Purchasing Department: everything is fixed with contracts

Another one of those issues that shows that you do not really understand everything that is happening is to let your purchasing department continue to act in the same way as it did 10 years ago.

This way of acting, with project specifications with a closed scope, scores by sections (the price that highest scores, of course) and penalties for non-compliance, are obviously incompatible with a relationship of trust.

These spreads prioritize hard relationships, if your provider is "your provider" it will never be "your partner" and, therefore, you will never be a team.

Why do you think startups with 10 people tend to get more than huge departments from hundreds of people? Because they are a team. Technology is not a cost center, but a fundamental part of your business.
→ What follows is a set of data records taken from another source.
Lemma round_ge c m e l : 0 < c < 2 ^ 52 → 0 ≤ m → le_val c m e → ge c (round m e l).
Proof.
  intros Hc Hm Hle. pose proof (le_val_pos c m e (proj1 Hc) Hle) as Hm'.
  destruct (round_spec m e l Hm) as (m2 & Hm2 & ->).
  pose proof (shift_le_val c m e Hc Hm' Hle) as H1.
  assert (H2 : le_val c m2 (e + shift m e)) by (eapply le_val_mono; [|exact H1]; lia).
  pose proof (le_val_pos c _ _ (proj1 Hc) H2). apply shift_le_val in H2; [|done|done].
  pose proof (le_val_pos c _ _ (proj1 Hc) H2).
  destruct (m2 / _) as [|p|p]; [lia| |lia]. by destruct (_ <=? _).
Qed.

Lemma round_ok m e l : 0 < m → e ≤ fexp (Zdigits2 m + e) → ok (round m e l).
Proof.
  intros Hm He. destruct (round_spec m e l ltac:(lia)) as (m2 & Hm2 & ->).
  set (e2 := e + shift m e) in *. set (m1 := m / 2 ^ shift m e) in *.
  assert (Hm1 : 0 ≤ m1 < 2 ^ 53) by (split; [apply div_pow2_nonneg; lia|apply shifted_small; lia]).
  assert (He2 : e2 = fexp (Zdigits2 m + e)) by (unfold e2, shift; lia).
  assert (Hlow : -1074 < e2 → 2 ^ 52 ≤ m1) by (intros; by apply shifted_full).
  assert (He2' : -1074 ≤ e2) by (rewrite He2, fexp_max; lia).
  pose proof (shifted_small m2 e2 ltac:(lia)) as Hsmall.
  assert (Hfull : -1074 < e2 + shift m2 e2 → 2 ^ 52 ≤ m2 / 2 ^ shift m2 e2).
  { intros Hgt. destruct (decide (m2 < 2 ^ 53)) as [Hlt|Hge].
    - assert (Hd : Zdigits2 m2 ≤ 53) by (apply digits_small; lia).
      assert (Hs : shift m2 e2 = 0) by (unfold shift; rewrite fexp_max; lia).
      rewrite Hs, Z.div_1_r, Z.add_0_r in *. specialize (Hlow Hgt). lia.
    - assert (Hd : 54 ≤ Zdigits2 m2).
      { destruct (decide (Zdigits2 m2 ≤ 53)) as [Hn|]; [|lia]. apply digits_small in Hn; lia. }
      apply shifted_full; [lia| |done]. rewrite fexp_max. lia. }
  destruct (m2 / _) as [|p|p] eqn:Hm3; [done| |].
  - destruct (_ <=? _); [|done]. pose proof (shift_nonneg m2 e2). split_and!; [lia|done|done].
  - assert (0 ≤ m2 / 2 ^ shift m2 e2) by (apply div_pow2_nonneg; lia). lia.
Qed.

(** ** Alignment *)

Lemma iter_xO m d : Z.pos (Pos.iter xO m d) = Z.pos m * 2 ^ Z.pos d.
Proof.
  induction d as [|d IH] using Pos.peano_ind; [simpl; lia|].
  rewrite Pos.iter_succ, Pos2Z.inj_xO, IH, Pos2Z.inj_succ, Z.pow_succ_r by lia. lia.
Qed.

Lemma shl_align_spec m e e' mz ez :
  shl_align m e e' = (mz, ez) → ez = Z.min e e' ∧ Z.pos mz = Z.pos m * 2 ^ (e - ez).
Proof.
  unfold shl_align. destruct (e' - e) as [|d|d] eqn:Hd; intros [= <- <-].
  - rewrite Z.sub_diag. split; lia.
  - rewrite Z.sub_diag. split; lia.
  - split; [lia|]. rewrite iter_xO. do 2 f_equal. lia.
Qed.

(** Aligning to a lower exponent keeps the value. *)
Lemma le_val_align c m e e' : e' ≤ e → le_val c m e → le_val c (m * 2 ^ (e - e')) e'.
Proof.
  intros He. unfold le_val. intros H. destruct (decide (0 ≤ e')).
  - rewrite decide_True in H by lia. rewrite <- Z.mul_assoc, <- Z.pow_add_r by lia. by replace (e - e' + e') with e by lia.
  - case_decide.
    + replace (e - e') with (e + - e') by lia. rewrite Z.pow_add_r, Z.mul_assoc by lia.
      apply Z.mul_le_mono_nonneg_r; [apply Z.pow_nonneg; lia|done].
    + replace (- e') with (- e + (e - e')) by lia. rewrite Z.pow_add_r, Z.mul_assoc by lia.
      apply Z.mul_le_mono_nonneg_r; [apply Z.pow_nonneg; lia|done].
Qed.

Lemma digits_shifted m k : 0 < m → 0 ≤ k → Zdigits2 (m * 2 ^ k) = Zdigits2 m + k.
Proof.
  intros Hm Hk. assert (0 < m * 2 ^ k) by (apply Z.mul_pos_pos; [done|apply Z.pow_pos_nonneg; lia]).
  destruct m as [|p|p]; [lia| |lia]. destruct (Z.pos p * 2 ^ k) as [|q|q] eqn:Hq; [lia| |lia].
  cbn [Zdigits2]. rewrite !digits_log2, <- Hq, Z.log2_mul_pow2 by lia. lia.
Qed.

Lemma binary_round_facts p e :
  ok (binary_round 53 1024 false p e)
  ∧ ∀ c, 0 < c < 2 ^ 52 → le_val c (Z.pos p) e → ge c (binary_round 53 1024 false p e).
Proof.
  unfold binary_round. set (e' := fexp _). destruct (shl_align p e e') as [mz ez] eqn:Hal.
  apply shl_align_spec in Hal as [Hez Hm]. split.
  - apply round_ok; [lia|]. rewrite Hm, digits_shifted by lia. cbn [Zdigits2].
    replace (Z.pos (digits2_pos p) + (e - ez) + ez) with (Z.pos (digits2_pos p) + e) by lia. fold e'. lia.
  - intros c Hc Hle. apply round_ge; [done|lia|]. rewrite Hm. apply le_val_align; [lia|done].
Qed.

(** ** The operations *)

Definition one : float64 := S754_finite false 4503599627370496 (-52).

Lemma f_of_Z_facts z : 0 ≤ z → ok (f_of_Z z) ∧ ∀ c, 0 < c < 2 ^ 52 → c ≤ z → ge c (f_of_Z z).
Proof.
  intros Hz. unfold f_of_Z, binary_normalize. destruct z as [|p|p]; [|..|lia].
  - split; [done|]. intros c Hc Hle. lia.
  - destruct (binary_round_facts p 0) as [Hok Hge]. split; [done|]. intros c Hc Hle. apply Hge; [done|].
    unfold le_val. simpl. lia.
Qed.

Lemma f_div_nn x my ey : nn x → nn (f_div x (S754_finite false my ey)).
Proof.
  destruct x as [s|[]| |[] m e]; try done. intros _. unfold f_div, SFdiv, SFdiv_core_binary.
  match goal with |- context [Z.div_eucl ?x _] => set (m' := x) end. assert (Hm' : 0 ≤ m').
  { unfold m'. case_match; [lia|apply Z.shiftl_nonneg; lia|lia]. }
  pose proof (Z_div_mod m' (Z.pos my) ltac:(lia)) as Hd. destruct (Z.div_eucl m' (Z.pos my)) as [q r].
  apply round_nn. nia.
Qed.

Lemma f_add_align mx ex my ey :
  ∃ p, f_add (S754_finite false mx ex) (S754_finite false my ey) = binary_round 53 1024 false p (Z.min ex ey)
    ∧ Z.pos p = Z.pos mx * 2 ^ (ex - Z.min ex ey) + Z.pos my * 2 ^ (ey - Z.min ex ey).
Proof.
  unfold f_add, SFadd, cond_Zopp. destruct (shl_align mx ex _) as [a ea] eqn:Ha. destruct (shl_align my ey _) as [b eb] eqn:Hb.
  apply shl_align_spec in Ha as [-> Ha]. apply shl_align_spec in Hb as [-> Hb]. simpl fst.
  replace (Z.min ex (Z.min ex ey)) with (Z.min ex ey) in Ha by lia.
  replace (Z.min ey (Z.min ex ey)) with (Z.min ex ey) in Hb by lia.
  exists (a + b)%positive. split; [done|]. lia.
Qed.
The digital transformation is a profound renewal in companies, with an impact comparable to the industrial revolution of the eighteenth century. And a change of this magnitude is not solved with trainings, neither with tools nor with consulting reports, it is solved by "doing".

You have to start transforming small groups or departments from start to finish, from the organizational model to the tools to be used, emphasizing the important thing: the necessary change of thinking.

Just as we have already thrown away (or hopefully so) the shirts with shoulder pads and bell-bottoms of the 80s, the roles with certain responsibility of the company must get rid of the old paradigms before initiating the change, because being digital is more to do with attitude than knowledge.